■ WHAT IS EXPECTED:
As the answer, set down the lines below from the one containing "(** [isinstance(tp, encoding.InternalType)]" through the one containing "name is taken", exactly and inclusively, and no others.
** Opening INPUT RECORDS block **
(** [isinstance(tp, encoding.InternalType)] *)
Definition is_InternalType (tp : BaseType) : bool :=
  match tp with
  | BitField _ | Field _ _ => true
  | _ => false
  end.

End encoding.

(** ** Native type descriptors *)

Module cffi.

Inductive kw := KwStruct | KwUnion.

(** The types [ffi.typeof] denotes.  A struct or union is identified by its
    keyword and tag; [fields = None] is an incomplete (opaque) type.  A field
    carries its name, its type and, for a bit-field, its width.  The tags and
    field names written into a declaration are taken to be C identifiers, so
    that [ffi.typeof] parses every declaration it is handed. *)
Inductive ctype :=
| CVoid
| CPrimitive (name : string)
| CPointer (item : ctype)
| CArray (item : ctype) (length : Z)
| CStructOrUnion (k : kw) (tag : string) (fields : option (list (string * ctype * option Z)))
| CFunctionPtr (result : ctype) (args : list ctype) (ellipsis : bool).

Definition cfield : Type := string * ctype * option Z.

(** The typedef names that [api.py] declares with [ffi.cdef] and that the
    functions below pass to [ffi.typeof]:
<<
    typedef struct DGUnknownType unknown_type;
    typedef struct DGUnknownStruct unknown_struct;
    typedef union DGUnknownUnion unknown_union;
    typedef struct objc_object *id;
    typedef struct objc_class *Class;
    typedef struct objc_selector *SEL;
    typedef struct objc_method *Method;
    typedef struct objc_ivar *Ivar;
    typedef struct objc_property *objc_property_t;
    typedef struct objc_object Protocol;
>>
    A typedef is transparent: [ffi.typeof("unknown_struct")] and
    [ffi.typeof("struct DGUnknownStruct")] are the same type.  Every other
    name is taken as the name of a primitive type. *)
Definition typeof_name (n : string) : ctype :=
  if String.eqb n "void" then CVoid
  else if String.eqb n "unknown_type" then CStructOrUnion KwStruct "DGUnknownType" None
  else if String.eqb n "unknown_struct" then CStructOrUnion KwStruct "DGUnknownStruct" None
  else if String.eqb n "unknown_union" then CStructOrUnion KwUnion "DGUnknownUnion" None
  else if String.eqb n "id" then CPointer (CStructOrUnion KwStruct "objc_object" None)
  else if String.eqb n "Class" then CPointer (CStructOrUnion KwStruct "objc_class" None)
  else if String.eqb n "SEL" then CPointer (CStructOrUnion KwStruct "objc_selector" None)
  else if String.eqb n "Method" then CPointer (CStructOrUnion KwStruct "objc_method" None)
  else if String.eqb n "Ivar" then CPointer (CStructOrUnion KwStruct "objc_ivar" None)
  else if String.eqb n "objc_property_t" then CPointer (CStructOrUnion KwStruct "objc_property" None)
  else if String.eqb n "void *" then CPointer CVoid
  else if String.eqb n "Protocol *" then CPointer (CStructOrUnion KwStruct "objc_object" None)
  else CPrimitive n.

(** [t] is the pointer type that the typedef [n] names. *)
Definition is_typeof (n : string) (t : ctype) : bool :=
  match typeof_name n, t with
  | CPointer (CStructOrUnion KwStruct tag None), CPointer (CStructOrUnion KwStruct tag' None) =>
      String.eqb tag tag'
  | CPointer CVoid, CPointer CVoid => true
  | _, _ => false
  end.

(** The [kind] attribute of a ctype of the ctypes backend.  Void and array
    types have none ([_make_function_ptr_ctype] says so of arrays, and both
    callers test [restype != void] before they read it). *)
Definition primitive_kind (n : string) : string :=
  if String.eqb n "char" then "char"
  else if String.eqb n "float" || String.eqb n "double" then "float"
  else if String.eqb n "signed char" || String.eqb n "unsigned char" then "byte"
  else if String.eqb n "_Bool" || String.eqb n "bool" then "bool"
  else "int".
** Closing INPUT RECORDS block **
** Opening INPUT RECORDS block **
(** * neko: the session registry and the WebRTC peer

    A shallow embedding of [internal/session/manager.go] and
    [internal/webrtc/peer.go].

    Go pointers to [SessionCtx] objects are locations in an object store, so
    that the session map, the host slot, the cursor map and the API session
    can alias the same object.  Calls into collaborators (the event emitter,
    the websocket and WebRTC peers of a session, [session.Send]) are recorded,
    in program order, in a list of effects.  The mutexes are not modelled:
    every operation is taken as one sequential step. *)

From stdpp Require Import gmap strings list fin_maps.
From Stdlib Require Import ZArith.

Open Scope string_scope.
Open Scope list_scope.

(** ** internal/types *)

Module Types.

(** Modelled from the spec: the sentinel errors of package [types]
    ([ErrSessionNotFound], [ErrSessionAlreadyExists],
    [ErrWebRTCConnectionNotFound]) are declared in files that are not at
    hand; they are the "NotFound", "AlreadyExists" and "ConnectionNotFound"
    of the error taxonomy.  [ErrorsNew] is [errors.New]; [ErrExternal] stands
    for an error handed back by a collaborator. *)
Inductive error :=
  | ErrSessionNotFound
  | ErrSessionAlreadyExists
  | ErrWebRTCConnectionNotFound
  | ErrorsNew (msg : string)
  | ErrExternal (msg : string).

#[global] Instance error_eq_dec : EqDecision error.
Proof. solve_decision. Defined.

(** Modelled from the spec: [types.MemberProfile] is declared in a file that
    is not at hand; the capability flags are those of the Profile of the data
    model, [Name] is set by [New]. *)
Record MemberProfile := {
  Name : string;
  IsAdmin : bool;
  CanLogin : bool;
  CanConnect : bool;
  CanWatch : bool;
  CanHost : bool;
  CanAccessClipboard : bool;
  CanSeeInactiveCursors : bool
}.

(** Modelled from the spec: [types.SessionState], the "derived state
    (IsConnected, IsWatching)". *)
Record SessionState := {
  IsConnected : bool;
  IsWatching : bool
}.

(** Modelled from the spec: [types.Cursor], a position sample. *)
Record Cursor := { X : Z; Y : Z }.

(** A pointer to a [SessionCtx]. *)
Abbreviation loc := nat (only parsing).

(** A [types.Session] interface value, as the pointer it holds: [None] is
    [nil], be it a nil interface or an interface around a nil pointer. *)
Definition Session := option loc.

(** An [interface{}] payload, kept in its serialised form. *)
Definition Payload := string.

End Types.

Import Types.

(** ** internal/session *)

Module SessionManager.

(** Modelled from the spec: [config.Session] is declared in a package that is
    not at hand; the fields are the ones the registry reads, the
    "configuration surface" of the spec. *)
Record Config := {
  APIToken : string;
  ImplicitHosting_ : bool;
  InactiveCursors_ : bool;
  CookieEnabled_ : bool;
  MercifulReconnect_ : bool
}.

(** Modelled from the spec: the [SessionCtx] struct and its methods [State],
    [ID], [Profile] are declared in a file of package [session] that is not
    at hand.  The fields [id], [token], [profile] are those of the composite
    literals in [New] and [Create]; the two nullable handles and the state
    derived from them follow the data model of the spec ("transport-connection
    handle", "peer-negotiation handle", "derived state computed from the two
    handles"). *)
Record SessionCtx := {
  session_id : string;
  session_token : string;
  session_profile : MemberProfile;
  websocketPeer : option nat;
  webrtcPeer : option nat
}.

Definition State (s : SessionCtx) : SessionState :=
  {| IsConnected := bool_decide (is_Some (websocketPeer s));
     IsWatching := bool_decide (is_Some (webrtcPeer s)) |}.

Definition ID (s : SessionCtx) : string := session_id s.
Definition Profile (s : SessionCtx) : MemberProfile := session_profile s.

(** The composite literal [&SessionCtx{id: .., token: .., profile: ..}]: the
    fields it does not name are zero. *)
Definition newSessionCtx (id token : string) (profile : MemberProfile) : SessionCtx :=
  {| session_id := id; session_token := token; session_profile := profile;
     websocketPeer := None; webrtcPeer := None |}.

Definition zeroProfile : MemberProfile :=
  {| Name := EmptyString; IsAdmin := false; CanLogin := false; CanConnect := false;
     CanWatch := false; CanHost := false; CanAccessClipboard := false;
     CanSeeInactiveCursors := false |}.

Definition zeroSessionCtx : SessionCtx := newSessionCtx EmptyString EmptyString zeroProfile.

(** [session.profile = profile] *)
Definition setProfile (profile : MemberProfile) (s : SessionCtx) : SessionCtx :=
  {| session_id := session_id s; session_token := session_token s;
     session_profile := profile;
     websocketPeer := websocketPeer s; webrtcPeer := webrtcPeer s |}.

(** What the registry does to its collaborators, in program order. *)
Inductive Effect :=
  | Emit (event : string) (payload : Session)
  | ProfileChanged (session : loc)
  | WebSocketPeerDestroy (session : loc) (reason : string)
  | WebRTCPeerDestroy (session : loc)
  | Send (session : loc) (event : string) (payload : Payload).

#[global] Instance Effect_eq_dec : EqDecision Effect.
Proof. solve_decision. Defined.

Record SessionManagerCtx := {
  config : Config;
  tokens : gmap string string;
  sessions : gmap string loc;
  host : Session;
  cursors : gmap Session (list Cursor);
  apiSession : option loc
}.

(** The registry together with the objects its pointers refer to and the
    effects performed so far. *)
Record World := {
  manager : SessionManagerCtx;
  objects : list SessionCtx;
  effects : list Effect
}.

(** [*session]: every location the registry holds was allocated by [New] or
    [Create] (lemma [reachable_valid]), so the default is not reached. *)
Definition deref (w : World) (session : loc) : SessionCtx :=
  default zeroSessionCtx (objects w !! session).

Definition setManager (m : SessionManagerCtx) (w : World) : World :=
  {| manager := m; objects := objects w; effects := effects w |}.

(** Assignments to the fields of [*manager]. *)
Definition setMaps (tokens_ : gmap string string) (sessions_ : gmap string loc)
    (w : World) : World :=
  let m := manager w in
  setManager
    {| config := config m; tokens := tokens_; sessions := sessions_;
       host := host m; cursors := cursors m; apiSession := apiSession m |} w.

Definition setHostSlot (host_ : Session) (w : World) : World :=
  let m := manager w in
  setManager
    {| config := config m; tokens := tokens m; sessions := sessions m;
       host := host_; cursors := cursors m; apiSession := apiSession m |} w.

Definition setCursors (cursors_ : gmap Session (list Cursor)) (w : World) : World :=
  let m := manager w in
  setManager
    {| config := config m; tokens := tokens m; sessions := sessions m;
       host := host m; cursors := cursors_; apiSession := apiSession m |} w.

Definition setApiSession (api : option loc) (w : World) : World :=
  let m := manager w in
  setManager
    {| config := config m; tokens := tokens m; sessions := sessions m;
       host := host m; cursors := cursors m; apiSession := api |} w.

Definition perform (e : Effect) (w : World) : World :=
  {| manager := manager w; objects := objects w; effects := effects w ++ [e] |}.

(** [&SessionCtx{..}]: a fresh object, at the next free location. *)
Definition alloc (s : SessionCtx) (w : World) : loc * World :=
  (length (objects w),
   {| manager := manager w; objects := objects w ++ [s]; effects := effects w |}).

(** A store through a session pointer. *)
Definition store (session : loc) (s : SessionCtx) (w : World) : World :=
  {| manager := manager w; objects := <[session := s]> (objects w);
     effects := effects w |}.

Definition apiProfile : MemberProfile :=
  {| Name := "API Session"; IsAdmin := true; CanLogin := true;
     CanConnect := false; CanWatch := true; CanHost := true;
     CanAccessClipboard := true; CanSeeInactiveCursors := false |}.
** Closing INPUT RECORDS block **
■ OUTPUT:
(** [isinstance(tp, encoding.InternalType)] *)
Definition is_InternalType (tp : BaseType) : bool :=
  match tp with
  | BitField _ | Field _ _ => true
  | _ => false
  end.

End encoding.

(** ** Native type descriptors *)

Module cffi.

Inductive kw := KwStruct | KwUnion.

(** The types [ffi.typeof] denotes.  A struct or union is identified by its
    keyword and tag; [fields = None] is an incomplete (opaque) type.  A field
    carries its name, its type and, for a bit-field, its width.  The tags and
    field names written into a declaration are taken to be C identifiers, so
    that [ffi.typeof] parses every declaration it is handed. *)
Inductive ctype :=
| CVoid
| CPrimitive (name : string)
| CPointer (item : ctype)
| CArray (item : ctype) (length : Z)
| CStructOrUnion (k : kw) (tag : string) (fields : option (list (string * ctype * option Z)))
| CFunctionPtr (result : ctype) (args : list ctype) (ellipsis : bool).

Definition cfield : Type := string * ctype * option Z.

(** The typedef names that [api.py] declares with [ffi.cdef] and that the
    functions below pass to [ffi.typeof]:
<<
    typedef struct DGUnknownType unknown_type;
    typedef struct DGUnknownStruct unknown_struct;
    typedef union DGUnknownUnion unknown_union;
    typedef struct objc_object *id;
    typedef struct objc_class *Class;
    typedef struct objc_selector *SEL;
    typedef struct objc_method *Method;
    typedef struct objc_ivar *Ivar;
    typedef struct objc_property *objc_property_t;
    typedef struct objc_object Protocol;
>>
    A typedef is transparent: [ffi.typeof("unknown_struct")] and
    [ffi.typeof("struct DGUnknownStruct")] are the same type.  Every other
    name is taken as the name of a primitive type. *)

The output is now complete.